What you should do:
Give the number of lines in the records below that include the word "match", and add nothing to it.

Listed records:
Lemma take_grant_run config record_path grant l : held_wf (lp_runtime l) → ∃ l' evs1 evs2,
  take_grant config record_path grant l = (Ok tt, l') ∧ taken record_path grant l l' evs1 evs2.
Proof.
  intros Hw. unfold take_grant, gets, on_runtime at 1, modify, mbind, M_bind.
  set (outcome := (Work.apply grant (lp_runtime l)).1).
  match goal with |- context [dispatch_all ?c ?ws ?l0] => set (l0' := l0) end.
  assert (Hw0 : held_wf (lp_runtime l0')) by by apply apply_wf.
  destruct (dispatch_all_run config (ao_one_shot_to_dispatch outcome) l0' Hw0) as (b1 & l1 & e1 & -> & D);
    [by apply apply_held_ids|].
  destruct D as [E1 W1 I1 B1 L1 A1 Q1].
  destruct (reconcile_run config l1) as (b2 & l2 & e2 & -> & E2 & L2 & A2 & R2).
  destruct (ack_all_run config (ao_to_ack outcome) l2) as (b3 & l3 & e3 & -> & [E3 S3 X3 W3 Q3] & A3).
  assert (Hbusy : has_upgrade_in_flight (lp_runtime l) = true → l1 = l0' ∧ e1 = [] ∧ b1 = false).
  { intros Hb. apply B1. apply has_upgrade_in_flight_spec; [done|].
    apply has_upgrade_in_flight_spec in Hb as [k Hk]; [|done]. exists k. by apply apply_locked. }
  assert (Hlock1 : ∀ k, in_flight k (lp_runtime l) ∨ k ∈ launches e1 → in_flight k (lp_runtime l1)).
  { intros k [Hk|Hk].
    - destruct Hbusy as (-> & _); [|by apply apply_locked].
      apply has_upgrade_in_flight_spec; [done|by exists k].
    - destruct L1 as [L1|(k' & L1 & F & _)]; rewrite L1 in Hk; [by apply elem_of_nil in Hk|].
      by apply list_elem_of_singleton in Hk as ->. }
  assert (Hw2 : held_wf (lp_runtime l2)).
  { destruct b2; [destruct R2 as (record & Hm & _); by eapply moved_on_wf|by destruct R2 as [-> _]]. }
  assert (Hq2 : ag_sequence (lp_runtime l2) = ag_sequence (lp_runtime l1)).
  { destruct b2; [destruct R2 as (record & [_ _ _ ->] & _); done|by destruct R2 as [-> _]]. }
  assert (Ht : ∀ l', lp_events l' = lp_events l3 → lp_runtime l' = lp_runtime l3 →
    (b1 || b3 = true → ∃ now w, match device_view now (lp_runtime l') with
       | Some record => lp_world l' = (work_store_async record_path record w).2
       | None => True end) →
    taken record_path grant l l' e1 (e2 ++ e3)).
  { intros l' E R St. split.
    - by rewrite E, E3, E2, E1, <- !(assoc_L (++)).
    - rewrite R. auto.
    - destruct L1 as [L1|(k & L1 & _)]; [by left|right; by exists k].
    - rewrite launches_app, L2. apply S3.
    - intros Hb. by destruct (Hbusy Hb) as (_ & -> & _).
    - intros k Hk%Hlock1. rewrite R. unfold in_flight. setoid_rewrite X3. rewrite told_final_app.
      destruct b2; [destruct R2 as (record & Hm & _)|destruct R2 as [-> _]; by left].
      destruct (moved_on_locked _ _ _ _ _ _ Hm Hk); auto.
    - intros k. unfold acks in *. rewrite !omap_app, A2. cbn. rewrite elem_of_app.
      intros [Hk|Hk]; apply St; [by rewrite (A1 k Hk)|].
      destruct b3; [apply orb_true_r|]. rewrite A3 in Hk by done. by apply elem_of_nil in Hk.
    - rewrite R, Q3, Hq2, Q1. unfold l0'. by rewrite apply_eq. }
  destruct (ao_changed outcome || b3 || b1 || b2) eqn:Hc.
  - unfold now_rfc3339, gets, on_world, mbind, M_bind. cbn.
    destruct (device_view (rfc3339 (clock (lp_world l3))) (lp_runtime l3)) as [record|] eqn:Hv.
    + unfold try, M_bind. cbn. destruct (work_store_async record_path record (lp_world l3)) as [r w] eqn:Hst.
      eexists _, e1, (e2 ++ e3). split; [reflexivity|]. apply Ht; [done..|]. intros _.
      eexists _, _. cbn. erewrite Hv. by rewrite Hst.
    + eexists _, e1, (e2 ++ e3). split; [reflexivity|]. apply Ht; [done..|]. intros _.
      eexists _, (lp_world l3). cbn. by rewrite Hv.
  - eexists _, e1, (e2 ++ e3). split; [reflexivity|]. apply Ht; [done..|]. intros Hb.
    rewrite !orb_false_iff in Hc. destruct Hc as (((_ & ->) & ->) & _). done.
Qed.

Exercise output:
2